In the records below, find the line that contains "[] => ret tt" and the line that contains "(** The calls", then retype exactly those two lines and every line between them.

[Opening Supplied records section]

(** What each of them returns on a shape that requires triangulation and
    has it cached. *)
Definition cached (a : accessor) (s : PShape) : drawn :=
  match a with
  | draw_vertices => Vertices (_tri_vertices s)
  | draw_edges => Edges (_tri_edges s)
  | draw_faces => Faces (_tri_faces s)
  end.

(** A stand-in for the service: it hands the vertices and edges back and
    reports one face. *)
Definition sample_triangulate (v : ndarray) (e : option (list (Z * Z)))
  : outcome Triangulation :=
  Ok (mkTriangulation v e (Some [(0, 1, 2)])).

(** ** Callers *)

(** [for v in points: shape.add_vertex(v)], the usual block of an edit
    session. *)
Fixpoint add_vertices (points : list (list Z)) : M unit :=
  match points with
  | [] => ret tt
  | v :: rest => add_vertex v ;;; add_vertices rest
  end.

(** Stand-ins for the service: one that always raises, and one that finds
    nothing and reports no edge and no face array. *)
Definition failing_triangulate (v : ndarray) (e : option (list (Z * Z)))
  : outcome Triangulation :=
  Raise ExternalError.

Definition degenerate_triangulate (v : ndarray) (e : option (list (Z * Z)))
  : outcome Triangulation :=
  Ok (mkTriangulation v None None).

(** What a triangulating accessor returns once the service has answered
    [t]. *)
Definition served (a : accessor) (t : Triangulation) : drawn :=
  match a with
  | draw_vertices => Vertices (Some (pts t))
  | draw_edges => Edges (Some (ndarray_or_empty (tri_edges_attr t)))
  | draw_faces => Faces (Some (ndarray_or_empty (tris t)))
  end.

(** ** Scripts *)

(** The calls a user of a shape can make, and the scripts built from them:
    one call, two scripts in sequence, [try: p except Exception: pass], and
    [with shape.edit(reset): body]. *)
Inductive call : Type :=
  | CVertices
  | CAssign (new_vertices : list (list Z))
  | CEdges
  | CKind
  | CDraw (a : accessor)
  | CDrawOutlineVertices
  | CDrawOutlineEdges
  | CAddVertex (vertex : list Z)
  | CUpdateVertex (idx : Z) (vertex : list Z).

Inductive script : Type :=
  | Call (c : call)
  | Seq (p q : script)
  | Try (p : script)
  | WithEdit (reset : bool) (body : script).

Definition run_call
    (triangulate : ndarray → option (list (Z * Z)) → outcome Triangulation)
    (c : call) : M unit :=
  match c with
  | CVertices => (v <- vertices ;; ret tt)
  | CAssign new_vertices => set_vertices new_vertices
  | CEdges => (e <- edges ;; ret tt)
  | CKind => (k <- kind ;; ret tt)
  | CDraw a => (d <- draw triangulate a ;; ret tt)
  | CDrawOutlineVertices => (v <- _draw_outline_vertices triangulate ;; ret tt)
  | CDrawOutlineEdges => (e <- _draw_outline_edges ;; ret tt)
  | CAddVertex vertex => add_vertex vertex
  | CUpdateVertex idx vertex => update_vertex idx vertex
  end.

Fixpoint run
    (triangulate : ndarray → option (list (Z * Z)) → outcome Triangulation)
    (p : script) : M unit :=
  match p with
  | Call c => run_call triangulate c
  | Seq p q => run triangulate p ;;; run triangulate q
  | Try p => λ w, (Ok tt, (run triangulate p w).2)
  | WithEdit reset body => edit reset (run triangulate body)
  end.

(** ** What the methods do to the object *)

(** Every change the methods make to the object is one of these, or several
    in a row. *)
Inductive touched : PShape → PShape → Prop :=
  | touched_not s : touched s s
  | touched_emptied s : touched s (with_vertices NdEmpty s)
  | touched_stored s out :
      out ≠ [] → Forall (λ r, length r = 2%nat) out →
      touched s (stored out s)
  | touched_committed s out :
      out ≠ [] → Forall (λ r, length r = 2%nat) out →
      touched s (committed out s)
  | touched_updated s rows i p :
      _vertices s = NdRows rows → length p = 2%nat →
      touched s (updated (<[i := p]> rows) s)
  | touched_recomputed s n : touched s (recomputed n s)
  | touched_triangulated s t : touched s (triangulated t s)
  | touched_buffered s buf :
      touched s (with_vertex_cache (Some buf) s)
  | touched_opened s reset : touched s (opened reset s)
  | touched_twice s1 s2 s3 : touched s1 s2 → touched s2 s3 → touched s1 s3.

(** The store is the empty one-axis array or a non-empty two-axis array
    whose rows have width 2. *)
Definition store_flat (s : PShape) : Prop :=
  match _vertices s with
  | NdEmpty => True
  | NdRows rows => rows ≠ [] ∧ Forall (λ r, length r = 2%nat) rows
  end.

(** The three triangulation fields are absent together or present
    together. *)
Definition tri_cache_whole (s : PShape) : Prop :=
  (_tri_vertices s = None ∧ _tri_edges s = None ∧ _tri_faces s = None)
  ∨ (is_Some (_tri_vertices s) ∧ is_Some (_tri_edges s)
     ∧ is_Some (_tri_faces s)).

(** What holds of a shape built with the attributes of [s0], whatever has
    been done to it since. *)
Definition well_formed (s0 s : PShape) : Prop :=
  store_flat s
  ∧ tri_cache_whole s
  ∧ (_in_edit_mode s = true → is_Some (_vertex_cache s))
  ∧ (is_Some (_edges s) → is_Some (_outline s))
  ∧ attribs s = attribs s0
  ∧ _tri_required s = _tri_required s0.

(** * Properties *)

(** ** The sanitizer *)

Lemma sanitize_loop_rule vertices sanitized :
  sanitize_loop 2 3 vertices sanitized =
  match sanitize_rule vertices with
  | Ok out => Ok (sanitized ++ out)
  | Raise e => Raise e
  end.
Proof.
  revert sanitized.
  induction vertices as [|v rest IH]; intros acc; simpl.
  - by rewrite app_nil_r.
  - destruct v as [|a [|b [|c [|d v]]]]; simpl; try reflexivity.
    + rewrite IH. unfold sanitize_point_rule; simpl.
      destruct (sanitize_rule rest); [|done].
      by rewrite <- app_assoc.
    + rewrite IH. unfold sanitize_point_rule; simpl.
      destruct (sanitize_rule rest); [|done].
      by rewrite <- app_assoc.
Qed.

[Closing Supplied records section]

§ Written answer
  | [] => ret tt
  | v :: rest => add_vertex v ;;; add_vertices rest
  end.

(** Stand-ins for the service: one that always raises, and one that finds
    nothing and reports no edge and no face array. *)
Definition failing_triangulate (v : ndarray) (e : option (list (Z * Z)))
  : outcome Triangulation :=
  Raise ExternalError.

Definition degenerate_triangulate (v : ndarray) (e : option (list (Z * Z)))
  : outcome Triangulation :=
  Ok (mkTriangulation v None None).

(** What a triangulating accessor returns once the service has answered
    [t]. *)
Definition served (a : accessor) (t : Triangulation) : drawn :=
  match a with
  | draw_vertices => Vertices (Some (pts t))
  | draw_edges => Edges (Some (ndarray_or_empty (tri_edges_attr t)))
  | draw_faces => Faces (Some (ndarray_or_empty (tris t)))
  end.

(** ** Scripts *)

(** The calls a user of a shape can make, and the scripts built from them:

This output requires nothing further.